What the task asks
Going through the data below, find how many lines include the word "version", and reply with that number alone.

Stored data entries

(** The effort level and the reps per family that [applySessionResult]
    reads from a result ([s.fRepsDone || s.f || 0]). *)
Definition effortOf (r : result) : Z := clamp (orZ (r_rpe3 r) RPE3_MOD) 1 3.
Definition pullRepsOf (r : result) : Z :=
  orZ (sm_pullRepsDone (r_summary r)) (orZ (sm_pull (r_summary r)) 0).
Definition pushRepsOf (r : result) : Z :=
  orZ (sm_pushRepsDone (r_summary r)) (orZ (sm_push (r_summary r)) 0).
Definition posteriorRepsOf (r : result) : Z :=
  orZ (sm_posteriorRepsDone (r_summary r)) (orZ (sm_posterior (r_summary r)) 0).

(** A result reporting a "hard" session. *)
Definition hardResult : result :=
  mkResult (Some "2026-10-17"%string) 3 (mkSummary 0 0 0 0 0 0 0).

(** Concrete inputs used by the examples: a day key, a state whose pull
    family sits at the top of the rep menu (band 15 or 35), and a
    successful moderate-effort result with 20 pull reps. *)
Definition day0 : string := "2026-10-17".
Definition withPull (p : repFam) (st : state) : state :=
  {| version := version st; week := week st; sessionInWeek := sessionInWeek st;
     streak := streak st; lastCompletedDay := lastCompletedDay st;
     hardSessionsInRow := hardSessionsInRow st; deloadArmed := deloadArmed st;
     prog := {| pull := p; push := push (prog st); posterior := posterior (prog st);
                core := core (prog st) |} |}.
Definition topState15 : state := withPull (mkRepFam 6 15 3) defaultState.
Definition topState35 : state := withPull (mkRepFam 6 35 3) defaultState.
Definition successResult : result :=
  mkResult (Some "2026-10-17"%string) 1 (mkSummary 20 0 0 0 0 0 0).

(** A state whose posterior family sits at the top of the rep menu with
    band 35 and 3 sets, next to a pull family with 3 sets at the bottom of
    the menu, and a result that succeeds on both (8 pull reps, 20
    posterior reps). *)
Definition topPosteriorState : state :=
  {| version := "3.1"; week := 1; sessionInWeek := 0; streak := 0;
     lastCompletedDay := None; hardSessionsInRow := 0; deloadArmed := false;
     prog := {| pull := mkRepFam 0 15 3; push := mkRepFam 1 15 3;
                posterior := mkRepFam 6 35 3; core := mkCoreFam 25 2 |} |}.
Definition posteriorSuccessResult : result :=
  mkResult (Some "2026-10-17"%string) 1 (mkSummary 8 0 0 0 20 0 0).

(** The middle entry of the rep menu. *)
Definition repMenuMiddle : Z := Z.of_nat (List.length REP_MENU) / 2.

(** *** Context *)
Record ctx := mkCtx {
  dayKey : string; minutes : Z; runDay : bool; fasting : bool;
  rpe3 : Z; noAnchors : bool; equipment : list string
}.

Result of the exercise
2